TEST // WATERGATE
Am 18.06.1972 führte ein Einbruch in einen Gebäudekomplex in Washington D.C. dazu, dass am Ende der Präsident der Vereinigten Staaten von Amerika sein Amt niederlegte. Der Name des Präsidenten ist Richard Nixon und der des Gebäudekomplexes WATERGATE. Unter dem Namen Watergate-Affäre ging der Vorfall als einer der größten Politskandale in die Geschichte ein. Dank Autor Matthias Cramer hat nun jeder die Chance, zu beweisen, dass er skrupelloser als Nixon ist und den Skandal erfolgreich aussitzt bzw. den gleichen Kampfgeist wie Woodward und Bernstein besitzt und den Sumpf im Weißen Haus trockenlegt.
Wir haben WATERGATE für diese Rezension zu vergünstigten Konditionen gekauft. Dies hatte keine Auswirkung auf unsere Wertung zum Spiel.
The key was the secret campaign cash, and it should all be traced!

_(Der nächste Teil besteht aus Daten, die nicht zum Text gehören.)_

(** C9: Every change of a secret reaches the sandboxes that use it.  From a
    state in which each running sandbox has what it should, whatever requests
    then create, change, attach, detach and delete secrets one after the other,
    failing or not, once everything queued is delivered each running sandbox
    has exactly its own enabled secrets and, under the other names, the vault
    secrets attached to it, with their current values: nothing stale, nothing
    deleted; and a secret is attached to sandboxes of its workspace only. *)
Theorem vault_settles v v' :
  settled v → rtc vault_step v v' → v'.(v_queue) = [] → settled v'.
Proof.
  intros (Hb & Hq & He) Hst Hq'. assert (base v' ∧ latest_ok v') as [Hb' Hl'].
  { assert (latest_ok v) as Hl.
    { intros s row Hs Hr. destruct (He s row Hs Hr) as (e & H1 & H2). exists e. unfold latest. by rewrite Hq. }
    clear Hq He Hq'. induction Hst as [v|v1 v2 v3 H1 _ IH]; [done|]. destruct (vault_step_ok v1 v2 H1 Hb Hl). by apply IH. }
  split; [done|]. split; [done|]. intros s row Hs Hr. destruct (Hl' s row Hs Hr) as (e & H1 & H2). exists e.
  unfold latest in H1. by rewrite Hq' in H1.
Qed.
End vault_proofs.

(** ** Reminders *)

Definition severity (s : secret_status) : nat :=
  match s with SOk => 0 | RotationSoon => 1 | ExpiringSoon => 2 | RotationDue => 3 | Expired => 4 end%nat.

(** A secret's status only gets more pressing as time passes, until the secret
    itself is changed; it is expired exactly from its expiry on, and overdue
    exactly from the day its rotation is due, unless expired. *)
Theorem status_escalates s now later :
  now ≤ later →
  (severity (status_of s now).1 ≤ severity (status_of s later).1)%nat ∧
  ((status_of s now).1 = Expired ↔ ∃ t, s.(vs_expires_at) = Some t ∧ t ≤ now) ∧
  ((status_of s now).1 = RotationDue ↔ (∃ t, rotation_due s = Some t ∧ t ≤ now) ∧ ∀ t, s.(vs_expires_at) = Some t → now < t).
Proof.
  intros Hn. assert (0 < EXPIRY_WARNING ∧ 0 < ROTATION_WARNING) as [H1 H2] by done.
  unfold status_of, due_by. destruct (vs_expires_at s) as [e|], (rotation_due s) as [d|];
    repeat match goal with |- context [?a <=? ?b] => destruct (Z.leb_spec a b) end; simpl; split_and!; try lia; naive_solver lia.
Qed.

Definition reminded_ok (v : Vault) (p : string * VaultSecret) : Prop :=
  let st := (status_of p.2 (now_of v)).1 in
  if bool_decide (st = SOk) then v.(v_reminded) !! p.1 = None else v.(v_reminded) !! p.1 = Some (secret_status_name st).

Definition remind_loop (l : list (string * VaultSecret)) (s : list (string * secret_status * option time) * Vault) :=
  foldl (λ '(logged, v) p,
    let '(st, due_at) := status_of p.2 (now_of v) in
    if bool_decide (st = SOk) then (logged, put_reminded (delete p.1 v.(v_reminded)) v)
    else if bool_decide (v.(v_reminded) !! p.1 = Some (secret_status_name st)) then (logged, v)
    else (logged ++ [(p.1, st, due_at)], put_reminded (<[p.1 := secret_status_name st]> v.(v_reminded)) v)) s l.

Lemma remind_loop_marks l lg v :
  NoDup l.*1 → let v' := (remind_loop l (lg, v)).2 in
  v'.(v_secrets) = v.(v_secrets) ∧ now_of v' = now_of v ∧ (∀ p, p ∈ l → reminded_ok v' p) ∧
  ∀ i, i ∉ l.*1 → v'.(v_reminded) !! i = v.(v_reminded) !! i.
Proof.
  revert lg v. induction l as [|p l IH]; intros lg v Hnd; [by split_and!; [| |set_solver|]|].
  apply NoDup_cons in Hnd as [Hp Hnd]. unfold remind_loop. simpl. destruct (status_of p.2 (now_of v)) as [st due] eqn:Est.
  set (s1 := if bool_decide (st = SOk) then _ else _).
  assert (∃ lg1 r, s1 = (lg1, put_reminded r v) ∧ (∀ i, i ≠ p.1 → r !! i = v.(v_reminded) !! i) ∧
    (if bool_decide (st = SOk) then r !! p.1 = None else r !! p.1 = Some (secret_status_name st))) as (lg1 & r & -> & Ho & Hr).
  { unfold s1. case_bool_decide; [|case_bool_decide as Hd].
    - eexists _, _. split; [done|]. split; [intros i Hi; by rewrite lookup_delete_ne|by rewrite lookup_delete_eq].
    - exists lg, v.(v_reminded). split; [by destruct v|done].
    - eexists _, _. split; [done|]. split; [intros i Hi; by rewrite lookup_insert_ne|by rewrite lookup_insert_eq]. }
  destruct (IH lg1 (put_reminded r v) Hnd) as (H1 & H2 & H3 & H4). split; [done|]. split; [done|]. split.
  - intros q [->|Hq]%elem_of_cons; [|by apply H3]. unfold reminded_ok, remind_loop in *. rewrite H2, H4 by done. simpl.
    change (now_of (put_reminded r v)) with (now_of v). by rewrite Est.
  - intros i Hi. simpl in Hi. unfold remind_loop in H4. rewrite H4 by set_solver. simpl. apply Ho. set_solver.
Qed.

Lemma remind_loop_quiet l lg v : (∀ p, p ∈ l → reminded_ok v p) → NoDup l.*1 → (remind_loop l (lg, v)).1 = lg.
Proof.
  revert v. induction l as [|p l IH]; intros v Hr Hnd; [done|]. apply NoDup_cons in Hnd as [Hp Hnd].
  unfold remind_loop. simpl. pose proof (Hr p ltac:(by left)) as Hp0. unfold reminded_ok in Hp0.
  destruct (status_of p.2 (now_of v)) as [st due]. simpl in Hp0. case_bool_decide.
  - apply (IH (put_reminded (delete p.1 v.(v_reminded)) v)); [|done]. intros q Hq. pose proof (Hr q ltac:(by right)) as Hq0.
    unfold reminded_ok in *. simpl. change (now_of (put_reminded _ v)) with (now_of v).
    rewrite lookup_delete_ne; [done|]. intros E. apply Hp. rewrite E. by apply list_elem_of_fmap_2.
  - rewrite bool_decide_true by done. apply IH; [|done]. intros q Hq. apply Hr. by right.
Qed.

(** A reminder is logged once: right after [remind] has run, running it again
    logs nothing. *)
Theorem reminded_once v : (remind (remind v).2).1 = [].
Proof.
  pose proof (NoDup_fst_map_to_list v.(v_secrets)) as Hnd.
  destruct (remind_loop_marks (map_to_list v.(v_secrets)) [] v Hnd) as (H1 & _ & H3 & _).
  change (remind v) with (remind_loop (map_to_list v.(v_secrets)) ([], v)).
  unfold remind. fold (remind_loop (map_to_list (v_secrets (remind_loop (map_to_list v.(v_secrets)) ([], v)).2)) ([], (remind_loop (map_to_list v.(v_secrets)) ([], v)).2)).
  rewrite H1. by apply remind_loop_quiet.
Qed.

(** ** Keys, for what else is encrypted *)

Section vault_keys.
Context (ciphers : Ciphers) `{!CiphersOk ciphers}.
Context (seal : string → string → string → string) (open_ : string → string → option string).
Context (open_seal : ∀ k iv d, open_ k (seal k iv d) = Some d).

Abbreviation coherent := (coherent ciphers).
Abbreviation advances := (advances ciphers).
Abbreviation stored := (stored ciphers seal).
Abbreviation plain := (plain ciphers open_).

Record keys_ok (k : Keys) : Prop := {
  ko_coherent : coherent k;
  ko_env : sound_env k.(k_env);
  ko_ids : ∀ i, is_Some (k.(k_rows) !! i) → has_char ":"%char i = false
}.

Lemma keys_ok_advances k k' :
  keys_ok k → advances k k' → (∀ i, is_Some (k'.(k_rows) !! i) → is_Some (k.(k_rows) !! i) ∨ has_char ":"%char i = false) → keys_ok k'.
Proof. intros [H1 H2 H3] (Hc & He & _) Hi. split; [done|by rewrite He|]. intros i H. destruct (Hi i H); auto. Qed.

Lemma encrypt_opens value scope dr v :
  keys_ok v.(v_keys) → has_char ":"%char dr.(dr_key_id) = false →
  match encrypt ciphers seal value scope dr v with
  | (Ok t, v') => keys_ok v'.(v_keys) ∧ advances v.(v_keys) v'.(v_keys) ∧ stored v'.(v_keys) t ∧ plain v'.(v_keys) t = value
  | (Err _, v') => v'.(v_keys).(k_cache) = v.(v_keys).(k_cache) ∧ v'.(v_keys).(k_env) = v.(v_keys).(k_env)
  end.
Proof.
  intros Hk Hd. unfold encrypt, on_keys, encrypt_bytes.
  pose proof (data_key_spec ciphers scope dr.(dr_key_id) dr.(dr_fresh) v.(v_keys) (ko_coherent _ Hk) (ko_env _ Hk)) as Hs.
  pose proof (data_key_cases ciphers scope dr.(dr_key_id) dr.(dr_fresh) v.(v_keys)) as Hc.
  unfold mbind, M_bind. destruct (data_key _ _ _ _ _) as [[[i key]|e] k']; [|done].
  destruct Hs as [Ha Hkey], Hc as [Hi Hrows]. simpl in *.
  assert (keys_ok k') as Hk'.
  { eapply keys_ok_advances; [done|done|]. intros j [row Hj]. destruct (Hrows j row Hj) as [?| ->]; auto. }
  assert (has_char ":"%char i = false) as Hic by (destruct Hi as [->|?]; [done|by apply (ko_ids _ Hk)]).
  split; [done|]. split; [done|]. split; [by exists i, key, dr.(dr_iv), value|].
  unfold plain. destruct (decrypt_envelope ciphers seal open_ open_seal k' i key dr.(dr_iv) value Hic Hkey (ko_coherent _ Hk')) as (k2 & E & _).
  change (ENVELOPE +:+ i +:+ ":" +:+ seal key (dr_iv dr) value) with (ENVELOPE +:+ i +:+ ":" +:+ seal key (dr_iv dr) value) in E.
  by rewrite E.
Qed.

Im reinen 2-Personen-Spiel WATERGATE übernimmt eine Partei die Rolle der Journalisten, während die andere die Nixon-Administration übernimmt. Während die Journalisten versuchen, Nixon auf dem Spielbrett über eine lückenlose Beweiskette mit zwei Informanten zu verbinden, ist es das Ziel der Administration, Nixon bis zum Ende seiner Amtszeit im Amt zu halten, indem Beweise vernichtet und Beweisketten unterbrochen werden.
Eine Spielrunde beginnt mit der Vorbereitungsphase. Wer die Initiative auf seiner Seite hat - zu Beginn des Spiels immer die Journalisten - zieht 5 Karten von seinem eigenen Nachziehstapel, die andere Partei 4 Karten. Wechseln kann die Initiative immer zum Ende einer Runde in der Auswertungsphase, und zwar je nachdem, wo sich der Initiativemarker auf der Rechercheleiste befindet. Sollte der Nachziehstapel einmal leer sein, wird der Ablagestapel gemischt und zum neuen Nachziehstapel. Die Nixon-Seite zieht zusätzlich noch 3 Beweismarker verdeckt aus dem Beutel und legt diese in die Mitte der Rechercheleiste. Während die Nixon-Administration immer die Möglichkeit hat, sich die verdeckten Beweismarker anzusehen, können die Journalisten nur bei den offenen Markern deren Farbe sehen.
Weiter geht es mit der Kartenphase, in der beide Seiten die Möglichkeit haben, abwechselnd jeweils eine Karte aus der Hand zu spielen, beginnend mit dem Spieler, der die Initiative auf seiner Seite hat. Karten bieten in dieser Phase jeweils 2 Möglichkeiten. Mit dem oberen linken Einflussteil können Plättchen oder Marker auf der Rechercheleiste bewegt werden. Mit dem unteren Aktionsteil können die angezeigten Aktionen direkt ausgeführt werden. Karten werden solange ausgespielt, bis keine der beiden Parteien mehr Handkarten besitzt.
Beim Bewegen von Markern auf der Rechercheleiste kann gewählt werden, ob der Initiativ- oder der Momentummarker um die angegebenen Schritte in die eigene Richtung bewegt wird. Die Rechercheleiste hat in der neutralen Mitte den Wert 0 und geht in Richtung beider Parteien bis jeweils 5. Wer zu Beginn der Auswertungsphase den Initiativmarker in seinem Bereich hat, erhält die Initiative. Wer in der Auswertungsphase den Momentummarker in seinem Bereich liegen hat, bekommt den Marker. Hat Nixon insgesamt 5 Marker auf seiner Momentumkarte gesammelt, hat er den Skandal verhindert und erfolgreich seine Amtszeit überstanden. Sollte einer der Marker während der Runde eines der Endfelder mit der 5 erreichen, sichert sich der jeweilige Spieler bereits vorab den Marker.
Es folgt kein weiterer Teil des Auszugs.